*Required action*: Your answer must consist of exactly the lines below, starting with the line with "json.2 = 1))." and going on through the line with "shutdowns (Plain.script env_port_in_use plain_default_args).1", and nothing else.

Dataset items
>>>
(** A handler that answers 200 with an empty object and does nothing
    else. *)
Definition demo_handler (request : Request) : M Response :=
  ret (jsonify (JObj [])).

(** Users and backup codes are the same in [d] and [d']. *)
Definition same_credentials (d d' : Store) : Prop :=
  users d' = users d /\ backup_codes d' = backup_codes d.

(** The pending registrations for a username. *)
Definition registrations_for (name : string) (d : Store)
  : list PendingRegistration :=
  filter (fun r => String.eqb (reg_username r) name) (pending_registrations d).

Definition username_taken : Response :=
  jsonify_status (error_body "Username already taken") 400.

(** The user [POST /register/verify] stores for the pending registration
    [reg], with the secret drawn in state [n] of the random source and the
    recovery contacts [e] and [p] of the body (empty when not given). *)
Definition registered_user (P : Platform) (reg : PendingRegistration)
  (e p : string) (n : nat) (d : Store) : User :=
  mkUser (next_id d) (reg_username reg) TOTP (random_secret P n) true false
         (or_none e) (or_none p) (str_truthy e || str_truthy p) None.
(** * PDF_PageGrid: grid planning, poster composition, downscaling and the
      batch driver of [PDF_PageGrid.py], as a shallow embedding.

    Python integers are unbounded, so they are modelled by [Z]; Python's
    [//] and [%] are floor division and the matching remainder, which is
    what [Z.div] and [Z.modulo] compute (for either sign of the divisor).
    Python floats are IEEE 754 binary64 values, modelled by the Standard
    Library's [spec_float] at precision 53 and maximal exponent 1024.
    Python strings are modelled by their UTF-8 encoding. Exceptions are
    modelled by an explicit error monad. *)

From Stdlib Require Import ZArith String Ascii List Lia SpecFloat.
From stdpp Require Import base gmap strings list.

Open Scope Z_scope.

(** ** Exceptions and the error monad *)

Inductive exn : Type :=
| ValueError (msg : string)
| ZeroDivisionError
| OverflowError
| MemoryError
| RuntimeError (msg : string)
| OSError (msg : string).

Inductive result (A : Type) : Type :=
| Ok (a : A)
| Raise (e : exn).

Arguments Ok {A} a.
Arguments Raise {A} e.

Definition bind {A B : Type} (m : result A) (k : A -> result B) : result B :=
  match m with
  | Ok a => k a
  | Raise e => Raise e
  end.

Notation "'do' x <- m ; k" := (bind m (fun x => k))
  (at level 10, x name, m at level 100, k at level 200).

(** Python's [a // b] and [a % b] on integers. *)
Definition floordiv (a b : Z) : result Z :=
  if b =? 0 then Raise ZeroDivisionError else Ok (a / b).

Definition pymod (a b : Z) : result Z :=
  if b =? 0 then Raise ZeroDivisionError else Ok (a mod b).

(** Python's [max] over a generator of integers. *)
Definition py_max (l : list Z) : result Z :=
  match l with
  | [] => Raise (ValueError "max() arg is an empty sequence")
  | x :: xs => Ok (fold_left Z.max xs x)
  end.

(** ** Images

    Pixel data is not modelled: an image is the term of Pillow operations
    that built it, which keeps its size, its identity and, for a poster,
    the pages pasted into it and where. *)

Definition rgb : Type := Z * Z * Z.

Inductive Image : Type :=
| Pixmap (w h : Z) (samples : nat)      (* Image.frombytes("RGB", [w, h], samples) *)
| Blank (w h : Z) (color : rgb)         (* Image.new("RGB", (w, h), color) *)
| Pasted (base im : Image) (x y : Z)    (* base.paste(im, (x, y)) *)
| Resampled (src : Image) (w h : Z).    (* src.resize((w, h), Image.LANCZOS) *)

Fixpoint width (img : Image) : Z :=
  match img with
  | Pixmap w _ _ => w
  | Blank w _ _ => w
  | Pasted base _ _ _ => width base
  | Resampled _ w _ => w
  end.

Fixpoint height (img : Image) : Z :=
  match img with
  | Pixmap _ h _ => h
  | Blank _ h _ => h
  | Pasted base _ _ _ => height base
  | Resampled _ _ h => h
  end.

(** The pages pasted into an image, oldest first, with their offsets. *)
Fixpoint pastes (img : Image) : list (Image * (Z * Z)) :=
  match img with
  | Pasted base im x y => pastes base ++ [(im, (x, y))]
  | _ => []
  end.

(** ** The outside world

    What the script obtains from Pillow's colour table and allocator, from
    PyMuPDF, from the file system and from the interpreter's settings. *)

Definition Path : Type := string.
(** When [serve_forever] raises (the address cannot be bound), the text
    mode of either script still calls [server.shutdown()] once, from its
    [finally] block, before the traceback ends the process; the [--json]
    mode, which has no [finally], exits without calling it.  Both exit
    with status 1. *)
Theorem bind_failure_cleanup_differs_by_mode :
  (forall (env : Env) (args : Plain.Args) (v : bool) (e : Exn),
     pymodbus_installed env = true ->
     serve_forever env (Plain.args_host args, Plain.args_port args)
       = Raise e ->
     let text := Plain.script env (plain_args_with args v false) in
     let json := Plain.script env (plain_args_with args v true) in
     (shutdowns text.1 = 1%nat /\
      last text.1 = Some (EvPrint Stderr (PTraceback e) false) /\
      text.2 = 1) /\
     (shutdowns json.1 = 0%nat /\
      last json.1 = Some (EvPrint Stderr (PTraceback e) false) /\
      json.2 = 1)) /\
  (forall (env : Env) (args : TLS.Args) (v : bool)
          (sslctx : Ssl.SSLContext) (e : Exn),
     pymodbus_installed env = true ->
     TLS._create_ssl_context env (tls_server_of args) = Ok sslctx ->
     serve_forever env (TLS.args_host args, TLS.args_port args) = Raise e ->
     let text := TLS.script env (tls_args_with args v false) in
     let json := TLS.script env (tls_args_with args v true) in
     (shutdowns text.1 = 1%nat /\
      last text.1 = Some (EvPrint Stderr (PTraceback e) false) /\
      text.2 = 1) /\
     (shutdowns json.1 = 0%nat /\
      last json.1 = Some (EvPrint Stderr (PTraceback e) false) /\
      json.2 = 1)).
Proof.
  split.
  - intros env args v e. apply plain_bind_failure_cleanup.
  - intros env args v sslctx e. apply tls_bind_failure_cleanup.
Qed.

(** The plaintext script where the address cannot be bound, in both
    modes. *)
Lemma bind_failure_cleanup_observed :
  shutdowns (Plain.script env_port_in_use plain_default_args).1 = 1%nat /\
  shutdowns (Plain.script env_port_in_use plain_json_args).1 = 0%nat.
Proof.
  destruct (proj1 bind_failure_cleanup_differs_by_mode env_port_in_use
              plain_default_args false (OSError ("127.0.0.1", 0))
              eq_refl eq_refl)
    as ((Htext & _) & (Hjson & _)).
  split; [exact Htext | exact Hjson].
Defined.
<<<
*Response*:
      json.2 = 1)).
Proof.
  split.
  - intros env args v e. apply plain_bind_failure_cleanup.
  - intros env args v sslctx e. apply tls_bind_failure_cleanup.
Qed.

(** The plaintext script where the address cannot be bound, in both
    modes. *)
Lemma bind_failure_cleanup_observed :
  shutdowns (Plain.script env_port_in_use plain_default_args).1 = 1%nat /\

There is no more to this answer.